:: Listed records ::
(* ===== verification/Types.v ===== *)
(** The type lattice of [crates/noeta-types/src/lib.rs] with the surface names of
    [crates/noeta-ast/src/builtin_ty.rs]: the types, their derived equality, the
    subtype walk, union normalization, desugaring and display. *)
From S2P Require Import Prelude Span.
From Stdlib Require Import Ascii String.
From stdpp Require Import pretty.
From stdpp Require Import options.
Open Scope Z_scope.

(** * Type parameters: identity is the declaration site *)

(** [ParamId(Span)]. *)
Record ParamId := mkParamId { param_span : Span }.

#[export] Instance ParamId_eq_dec : EqDecision ParamId.
Proof. solve_decision. Defined.

(** [SYNTHETIC_SOURCE = SourceId(u32::MAX)]. *)
Definition SYNTHETIC_SOURCE : SourceId := mkSourceId (2 ^ 32 - 1).
Definition at_ (span : Span) : ParamId := mkParamId span.
Definition synthetic (index : Z) : ParamId := mkParamId (new_in SYNTHETIC_SOURCE index index).
Definition decl_span (p : ParamId) : option Span :=
  if bool_decide (source (param_span p) = SYNTHETIC_SOURCE) then None else Some (param_span p).

(** [ParamRef]: equality reads the id alone. *)
Record ParamRef := mkParamRef { param_id : ParamId; param_name : string }.
Definition param_eqb (p q : ParamRef) : bool := bool_decide (param_id p = param_id q).

Inductive TypeKind := KindEnum | KindStruct | KindClass.
#[export] Instance TypeKind_eq_dec : EqDecision TypeKind.
Proof. solve_decision. Defined.
Definition kind_name (k : TypeKind) : string :=
  match k with KindEnum => "Enum" | KindStruct => "Struct" | KindClass => "Class" end.

(** [trait NominalRules]: the questions about declarations the lattice cannot answer. *)
Record NominalRules := mkRules {
  is_of_kind : string → TypeKind → bool;
  implements_trait : string → string → bool;
  covariant_arg : string → nat → bool
}.
Definition NoRegistry : NominalRules :=
  mkRules (λ _ _, false) (λ _ _, false) (λ _ _, false).

(** * The lattice *)
Inductive Ty :=
| TUnknown | TDyn | TNever | TUnit | TInt | TFloat | TF32 | TF64
| TIntN (signed : bool) (bits : Z)
| TBool | TString | TBytes
| TList (t : Ty) | TMap (k v : Ty) | TSet (t : Ty) | TOption (t : Ty) | TResult (t e : Ty)
| TNamed (name : string) (args : list Ty)
| TParam (p : ParamRef)
| TFn (params : list Ty) (ret : Ty)
| TKind (k : TypeKind)
| TUnion (members : list Ty)
| TTuple (elements : list Ty)
| TDynTrait (trait_name : string).

(** The derived [PartialEq]: structural, with parameters compared by id. *)
Fixpoint type_eqb (a b : Ty) : bool :=
  match a, b with
  | TUnknown, TUnknown | TDyn, TDyn | TNever, TNever | TUnit, TUnit | TInt, TInt
  | TFloat, TFloat | TF32, TF32 | TF64, TF64 | TBool, TBool | TString, TString
  | TBytes, TBytes => true
  | TIntN s n, TIntN s' n' => Bool.eqb s s' && (n =? n')
  | TList t, TList t' | TSet t, TSet t' | TOption t, TOption t' => type_eqb t t'
  | TMap k v, TMap k' v' | TResult k v, TResult k' v' => type_eqb k k' && type_eqb v v'
  | TNamed n l, TNamed n' l' => bool_decide (n = n') && forallb2 type_eqb l l'
  | TParam p, TParam q => param_eqb p q
  | TFn ps r, TFn ps' r' => forallb2 type_eqb ps ps' && type_eqb r r'
  | TKind k, TKind k' => bool_decide (k = k')
  | TUnion l, TUnion l' | TTuple l, TTuple l' => forallb2 type_eqb l l'
  | TDynTrait n, TDynTrait n' => bool_decide (n = n')
  | _, _ => false
  end.

(** [slice::contains]. *)
Definition contains (t : Ty) (l : list Ty) : bool := any (type_eqb t) l.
:::
Task prompt: When a line in the listing has the string "TParam" in it, return that line.

Task solution:
| TParam (p : ParamRef)
  | TParam p, TParam q => param_eqb p q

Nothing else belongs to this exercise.